### Task directions
Take the material below and output exactly the run of lines from the one containing "Proof. apply kept_on_gw, kept_local." down to the one containing "(fun _ => in_db m))).", with both included.

--*--

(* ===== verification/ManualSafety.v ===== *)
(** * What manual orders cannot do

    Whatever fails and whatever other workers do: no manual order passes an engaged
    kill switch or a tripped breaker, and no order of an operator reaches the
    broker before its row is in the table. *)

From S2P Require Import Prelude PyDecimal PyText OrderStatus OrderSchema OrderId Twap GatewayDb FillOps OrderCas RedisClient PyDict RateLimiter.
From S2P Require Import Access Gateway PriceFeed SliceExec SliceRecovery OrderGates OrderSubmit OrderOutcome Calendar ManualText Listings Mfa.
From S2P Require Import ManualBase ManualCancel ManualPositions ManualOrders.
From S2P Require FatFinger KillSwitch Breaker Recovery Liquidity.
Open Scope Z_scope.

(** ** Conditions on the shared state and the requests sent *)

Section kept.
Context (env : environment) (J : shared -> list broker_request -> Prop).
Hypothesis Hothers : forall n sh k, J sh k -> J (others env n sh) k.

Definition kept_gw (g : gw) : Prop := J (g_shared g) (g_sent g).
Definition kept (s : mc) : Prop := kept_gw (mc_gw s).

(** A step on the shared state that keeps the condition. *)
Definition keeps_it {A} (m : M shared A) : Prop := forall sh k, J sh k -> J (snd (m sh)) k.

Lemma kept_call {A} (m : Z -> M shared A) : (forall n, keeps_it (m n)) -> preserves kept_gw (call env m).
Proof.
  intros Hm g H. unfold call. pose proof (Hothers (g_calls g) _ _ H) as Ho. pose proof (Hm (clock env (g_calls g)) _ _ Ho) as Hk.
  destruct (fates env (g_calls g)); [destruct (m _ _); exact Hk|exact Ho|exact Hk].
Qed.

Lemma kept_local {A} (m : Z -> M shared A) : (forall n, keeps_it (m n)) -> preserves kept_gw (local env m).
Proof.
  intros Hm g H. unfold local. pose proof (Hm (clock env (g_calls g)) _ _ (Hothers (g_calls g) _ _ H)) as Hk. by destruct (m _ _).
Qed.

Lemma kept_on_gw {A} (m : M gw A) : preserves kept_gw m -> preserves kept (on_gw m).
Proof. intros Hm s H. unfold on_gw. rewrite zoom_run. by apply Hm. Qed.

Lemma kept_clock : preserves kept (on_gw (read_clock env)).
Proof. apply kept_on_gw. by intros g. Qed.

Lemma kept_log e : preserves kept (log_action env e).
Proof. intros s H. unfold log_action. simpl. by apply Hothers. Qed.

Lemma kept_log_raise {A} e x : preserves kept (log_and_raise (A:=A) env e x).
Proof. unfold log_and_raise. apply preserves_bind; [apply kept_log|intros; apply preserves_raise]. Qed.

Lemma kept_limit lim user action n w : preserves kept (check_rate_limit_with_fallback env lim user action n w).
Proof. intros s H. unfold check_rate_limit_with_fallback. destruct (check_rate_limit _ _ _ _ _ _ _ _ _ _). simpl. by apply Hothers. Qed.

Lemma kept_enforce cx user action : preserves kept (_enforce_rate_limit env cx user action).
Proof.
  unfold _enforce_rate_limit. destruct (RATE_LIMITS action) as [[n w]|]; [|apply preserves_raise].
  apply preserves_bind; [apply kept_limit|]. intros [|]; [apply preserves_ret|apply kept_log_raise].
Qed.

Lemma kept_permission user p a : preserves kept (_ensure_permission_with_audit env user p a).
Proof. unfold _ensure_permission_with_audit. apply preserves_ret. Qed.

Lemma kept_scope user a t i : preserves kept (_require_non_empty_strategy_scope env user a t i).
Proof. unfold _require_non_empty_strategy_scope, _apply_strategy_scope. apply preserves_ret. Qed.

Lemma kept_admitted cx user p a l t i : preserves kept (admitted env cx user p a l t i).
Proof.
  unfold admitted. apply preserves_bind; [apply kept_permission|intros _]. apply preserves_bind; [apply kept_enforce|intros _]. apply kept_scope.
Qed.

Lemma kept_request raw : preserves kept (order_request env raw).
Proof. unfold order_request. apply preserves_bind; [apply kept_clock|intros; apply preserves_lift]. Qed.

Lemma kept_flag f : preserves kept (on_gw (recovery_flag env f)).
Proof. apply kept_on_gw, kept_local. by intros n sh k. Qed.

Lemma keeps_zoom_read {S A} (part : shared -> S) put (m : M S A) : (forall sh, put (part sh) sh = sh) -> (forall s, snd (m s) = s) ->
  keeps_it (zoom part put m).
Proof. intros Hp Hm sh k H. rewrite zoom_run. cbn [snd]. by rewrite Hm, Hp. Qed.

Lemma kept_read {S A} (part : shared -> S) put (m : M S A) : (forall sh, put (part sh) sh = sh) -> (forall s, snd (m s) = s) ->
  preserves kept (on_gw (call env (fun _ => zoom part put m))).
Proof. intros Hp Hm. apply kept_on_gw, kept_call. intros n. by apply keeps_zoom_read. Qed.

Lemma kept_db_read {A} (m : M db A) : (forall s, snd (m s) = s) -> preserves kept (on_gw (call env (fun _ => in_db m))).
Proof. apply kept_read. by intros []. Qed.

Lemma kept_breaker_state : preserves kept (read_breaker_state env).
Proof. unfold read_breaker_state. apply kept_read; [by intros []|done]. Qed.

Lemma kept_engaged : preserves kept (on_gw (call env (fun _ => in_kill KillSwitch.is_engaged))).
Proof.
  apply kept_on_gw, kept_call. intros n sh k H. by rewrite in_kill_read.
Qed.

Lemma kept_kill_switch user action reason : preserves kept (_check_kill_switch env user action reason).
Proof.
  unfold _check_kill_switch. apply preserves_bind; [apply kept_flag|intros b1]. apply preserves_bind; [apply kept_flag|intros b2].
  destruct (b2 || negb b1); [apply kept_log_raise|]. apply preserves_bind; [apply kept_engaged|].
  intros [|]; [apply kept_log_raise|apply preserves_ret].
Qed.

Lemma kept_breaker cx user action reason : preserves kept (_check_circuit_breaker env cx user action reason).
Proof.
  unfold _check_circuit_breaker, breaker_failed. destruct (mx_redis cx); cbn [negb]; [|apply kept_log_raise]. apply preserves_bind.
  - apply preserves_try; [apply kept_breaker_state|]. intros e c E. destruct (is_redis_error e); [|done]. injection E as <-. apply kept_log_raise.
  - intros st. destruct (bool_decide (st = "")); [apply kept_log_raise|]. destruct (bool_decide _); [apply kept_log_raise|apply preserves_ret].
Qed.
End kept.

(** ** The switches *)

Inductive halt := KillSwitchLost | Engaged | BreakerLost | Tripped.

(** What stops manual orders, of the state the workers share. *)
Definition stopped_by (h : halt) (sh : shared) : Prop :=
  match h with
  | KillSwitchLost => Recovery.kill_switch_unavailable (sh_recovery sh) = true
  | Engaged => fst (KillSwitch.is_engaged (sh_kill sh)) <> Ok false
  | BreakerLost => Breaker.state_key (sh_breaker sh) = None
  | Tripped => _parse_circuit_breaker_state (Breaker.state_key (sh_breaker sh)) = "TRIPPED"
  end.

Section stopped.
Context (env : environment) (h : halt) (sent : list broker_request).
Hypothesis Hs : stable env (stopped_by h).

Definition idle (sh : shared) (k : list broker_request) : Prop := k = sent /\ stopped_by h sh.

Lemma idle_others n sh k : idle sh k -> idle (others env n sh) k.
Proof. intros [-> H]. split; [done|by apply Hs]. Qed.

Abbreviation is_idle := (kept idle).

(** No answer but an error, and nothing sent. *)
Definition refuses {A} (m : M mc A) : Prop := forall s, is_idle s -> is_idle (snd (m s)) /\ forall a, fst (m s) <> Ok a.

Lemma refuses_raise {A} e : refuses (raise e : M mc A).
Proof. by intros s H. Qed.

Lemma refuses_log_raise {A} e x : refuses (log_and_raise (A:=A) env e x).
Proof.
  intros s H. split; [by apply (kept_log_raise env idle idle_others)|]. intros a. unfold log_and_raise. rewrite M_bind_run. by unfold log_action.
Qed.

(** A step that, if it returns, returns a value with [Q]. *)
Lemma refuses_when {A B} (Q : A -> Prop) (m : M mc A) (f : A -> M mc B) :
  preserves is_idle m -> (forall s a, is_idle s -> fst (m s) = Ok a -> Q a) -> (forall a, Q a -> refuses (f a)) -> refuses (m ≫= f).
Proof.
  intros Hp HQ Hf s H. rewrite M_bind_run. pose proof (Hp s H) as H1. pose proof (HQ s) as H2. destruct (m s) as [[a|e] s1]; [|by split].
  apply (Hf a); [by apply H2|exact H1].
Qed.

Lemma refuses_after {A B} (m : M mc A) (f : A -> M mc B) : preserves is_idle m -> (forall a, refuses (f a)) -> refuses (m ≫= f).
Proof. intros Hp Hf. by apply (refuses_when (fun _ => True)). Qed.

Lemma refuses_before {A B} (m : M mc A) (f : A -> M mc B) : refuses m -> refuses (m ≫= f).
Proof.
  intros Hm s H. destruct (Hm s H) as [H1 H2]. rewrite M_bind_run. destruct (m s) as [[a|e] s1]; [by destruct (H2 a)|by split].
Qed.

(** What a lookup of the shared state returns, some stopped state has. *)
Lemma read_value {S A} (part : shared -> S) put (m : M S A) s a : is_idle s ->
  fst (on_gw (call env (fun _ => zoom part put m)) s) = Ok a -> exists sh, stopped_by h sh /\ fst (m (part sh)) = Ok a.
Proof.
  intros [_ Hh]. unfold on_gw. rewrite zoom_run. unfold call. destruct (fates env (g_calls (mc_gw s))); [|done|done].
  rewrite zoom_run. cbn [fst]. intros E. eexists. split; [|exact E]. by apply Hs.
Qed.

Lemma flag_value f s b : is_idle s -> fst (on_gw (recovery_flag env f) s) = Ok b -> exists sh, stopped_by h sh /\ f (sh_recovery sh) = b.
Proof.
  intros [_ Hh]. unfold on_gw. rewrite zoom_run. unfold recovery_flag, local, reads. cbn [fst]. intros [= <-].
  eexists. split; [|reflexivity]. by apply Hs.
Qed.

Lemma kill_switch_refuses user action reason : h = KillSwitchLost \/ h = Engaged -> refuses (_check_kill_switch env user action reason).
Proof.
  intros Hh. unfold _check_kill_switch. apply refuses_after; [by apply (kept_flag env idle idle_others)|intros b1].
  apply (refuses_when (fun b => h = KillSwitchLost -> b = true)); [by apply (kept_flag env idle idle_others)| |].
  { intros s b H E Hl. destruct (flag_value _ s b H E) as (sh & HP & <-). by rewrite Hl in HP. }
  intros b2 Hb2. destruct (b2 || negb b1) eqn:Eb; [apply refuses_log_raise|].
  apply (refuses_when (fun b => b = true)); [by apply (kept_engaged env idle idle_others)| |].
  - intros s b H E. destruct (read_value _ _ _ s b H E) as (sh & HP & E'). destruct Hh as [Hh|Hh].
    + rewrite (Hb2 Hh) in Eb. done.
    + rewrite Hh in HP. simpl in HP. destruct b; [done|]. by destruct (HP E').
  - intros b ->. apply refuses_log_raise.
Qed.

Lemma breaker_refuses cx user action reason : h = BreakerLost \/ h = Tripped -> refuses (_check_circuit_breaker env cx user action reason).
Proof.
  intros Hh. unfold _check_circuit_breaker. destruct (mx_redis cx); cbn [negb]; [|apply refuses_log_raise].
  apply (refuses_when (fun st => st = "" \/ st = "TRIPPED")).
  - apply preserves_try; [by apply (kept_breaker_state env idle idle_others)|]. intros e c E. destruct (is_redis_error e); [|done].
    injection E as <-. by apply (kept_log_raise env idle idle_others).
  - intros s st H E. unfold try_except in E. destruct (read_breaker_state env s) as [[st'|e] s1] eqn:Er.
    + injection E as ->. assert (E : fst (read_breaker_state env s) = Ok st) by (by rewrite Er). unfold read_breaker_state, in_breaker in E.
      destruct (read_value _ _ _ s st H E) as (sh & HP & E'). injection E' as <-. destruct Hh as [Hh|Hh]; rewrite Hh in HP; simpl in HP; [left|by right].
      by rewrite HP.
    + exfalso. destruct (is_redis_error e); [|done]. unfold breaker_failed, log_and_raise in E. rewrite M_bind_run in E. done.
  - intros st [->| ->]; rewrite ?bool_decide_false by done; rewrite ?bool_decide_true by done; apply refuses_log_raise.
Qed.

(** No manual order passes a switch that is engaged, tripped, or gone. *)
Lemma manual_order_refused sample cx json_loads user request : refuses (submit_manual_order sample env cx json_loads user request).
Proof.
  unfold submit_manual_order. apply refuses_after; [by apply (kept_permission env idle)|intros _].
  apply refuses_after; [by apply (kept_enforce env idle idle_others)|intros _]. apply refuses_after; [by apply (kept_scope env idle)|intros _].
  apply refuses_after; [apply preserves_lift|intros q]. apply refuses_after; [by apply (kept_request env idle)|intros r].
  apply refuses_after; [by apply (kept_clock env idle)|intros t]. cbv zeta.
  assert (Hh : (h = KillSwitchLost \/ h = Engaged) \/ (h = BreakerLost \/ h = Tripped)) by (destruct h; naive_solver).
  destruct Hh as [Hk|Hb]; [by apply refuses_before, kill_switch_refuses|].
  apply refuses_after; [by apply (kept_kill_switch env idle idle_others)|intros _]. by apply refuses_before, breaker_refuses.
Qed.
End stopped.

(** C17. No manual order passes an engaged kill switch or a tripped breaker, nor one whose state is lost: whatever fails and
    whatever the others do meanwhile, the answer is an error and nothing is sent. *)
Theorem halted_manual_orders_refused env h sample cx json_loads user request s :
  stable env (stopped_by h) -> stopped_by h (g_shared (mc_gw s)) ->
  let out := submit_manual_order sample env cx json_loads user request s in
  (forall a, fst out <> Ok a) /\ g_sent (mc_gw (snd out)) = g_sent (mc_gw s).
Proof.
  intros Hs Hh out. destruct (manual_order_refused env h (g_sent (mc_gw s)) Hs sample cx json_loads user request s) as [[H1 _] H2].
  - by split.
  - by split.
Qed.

--*--

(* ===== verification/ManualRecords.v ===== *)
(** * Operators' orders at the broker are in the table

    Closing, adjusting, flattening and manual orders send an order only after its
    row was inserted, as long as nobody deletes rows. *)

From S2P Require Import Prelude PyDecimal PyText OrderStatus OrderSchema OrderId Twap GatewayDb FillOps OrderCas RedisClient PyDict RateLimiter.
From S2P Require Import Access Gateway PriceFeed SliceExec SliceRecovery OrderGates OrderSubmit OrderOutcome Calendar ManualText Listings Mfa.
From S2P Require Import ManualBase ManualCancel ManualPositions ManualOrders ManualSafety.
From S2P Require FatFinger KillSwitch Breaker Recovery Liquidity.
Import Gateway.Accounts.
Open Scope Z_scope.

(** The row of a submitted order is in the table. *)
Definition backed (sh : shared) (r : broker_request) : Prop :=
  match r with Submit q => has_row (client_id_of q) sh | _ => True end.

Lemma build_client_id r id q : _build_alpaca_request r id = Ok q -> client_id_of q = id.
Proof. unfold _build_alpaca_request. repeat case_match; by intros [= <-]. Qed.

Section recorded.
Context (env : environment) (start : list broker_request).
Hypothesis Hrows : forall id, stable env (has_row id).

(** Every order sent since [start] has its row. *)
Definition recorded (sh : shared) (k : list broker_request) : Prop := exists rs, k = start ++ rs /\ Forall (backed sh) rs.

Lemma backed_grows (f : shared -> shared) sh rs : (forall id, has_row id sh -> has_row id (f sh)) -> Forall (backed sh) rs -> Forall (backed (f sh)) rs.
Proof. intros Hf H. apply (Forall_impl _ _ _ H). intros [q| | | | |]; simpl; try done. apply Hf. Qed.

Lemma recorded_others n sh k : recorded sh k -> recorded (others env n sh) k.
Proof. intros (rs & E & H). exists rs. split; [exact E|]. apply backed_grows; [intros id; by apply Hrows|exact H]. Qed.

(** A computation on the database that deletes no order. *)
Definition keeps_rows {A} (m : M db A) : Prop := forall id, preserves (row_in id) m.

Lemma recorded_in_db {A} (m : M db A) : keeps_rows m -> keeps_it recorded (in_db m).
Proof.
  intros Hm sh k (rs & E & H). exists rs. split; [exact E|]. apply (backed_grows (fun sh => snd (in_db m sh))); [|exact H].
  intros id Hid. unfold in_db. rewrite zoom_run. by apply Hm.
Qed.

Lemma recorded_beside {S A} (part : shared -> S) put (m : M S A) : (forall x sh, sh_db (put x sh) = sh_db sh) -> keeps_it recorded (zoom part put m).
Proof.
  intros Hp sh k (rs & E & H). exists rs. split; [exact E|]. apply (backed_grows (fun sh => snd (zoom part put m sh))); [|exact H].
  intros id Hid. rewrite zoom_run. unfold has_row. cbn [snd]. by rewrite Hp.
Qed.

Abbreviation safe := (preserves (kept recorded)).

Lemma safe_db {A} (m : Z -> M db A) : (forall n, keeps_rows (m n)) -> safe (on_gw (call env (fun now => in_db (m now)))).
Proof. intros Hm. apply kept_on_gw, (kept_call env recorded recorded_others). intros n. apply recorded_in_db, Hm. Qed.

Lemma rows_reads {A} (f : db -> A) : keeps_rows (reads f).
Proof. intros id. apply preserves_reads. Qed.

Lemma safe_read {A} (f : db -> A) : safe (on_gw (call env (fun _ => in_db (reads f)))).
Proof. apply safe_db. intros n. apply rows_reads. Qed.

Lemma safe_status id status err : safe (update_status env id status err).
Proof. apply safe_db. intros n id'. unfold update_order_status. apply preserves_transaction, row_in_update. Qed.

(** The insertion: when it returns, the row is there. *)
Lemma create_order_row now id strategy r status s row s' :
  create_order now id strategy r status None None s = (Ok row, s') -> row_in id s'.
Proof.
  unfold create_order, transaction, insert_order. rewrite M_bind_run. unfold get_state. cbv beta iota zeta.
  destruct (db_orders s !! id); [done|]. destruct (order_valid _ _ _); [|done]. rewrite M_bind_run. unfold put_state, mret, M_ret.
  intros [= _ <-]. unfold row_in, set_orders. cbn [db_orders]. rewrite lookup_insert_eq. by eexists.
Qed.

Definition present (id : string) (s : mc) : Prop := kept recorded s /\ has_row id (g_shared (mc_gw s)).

--*--

### Answer space
Proof. apply kept_on_gw, kept_local. by intros n sh k. Qed.

Lemma keeps_zoom_read {S A} (part : shared -> S) put (m : M S A) : (forall sh, put (part sh) sh = sh) -> (forall s, snd (m s) = s) ->
  keeps_it (zoom part put m).
Proof. intros Hp Hm sh k H. rewrite zoom_run. cbn [snd]. by rewrite Hm, Hp. Qed.

Lemma kept_read {S A} (part : shared -> S) put (m : M S A) : (forall sh, put (part sh) sh = sh) -> (forall s, snd (m s) = s) ->
  preserves kept (on_gw (call env (fun _ => zoom part put m))).
Proof. intros Hp Hm. apply kept_on_gw, kept_call. intros n. by apply keeps_zoom_read. Qed.

Lemma kept_db_read {A} (m : M db A) : (forall s, snd (m s) = s) -> preserves kept (on_gw (call env (fun _ => in_db m))).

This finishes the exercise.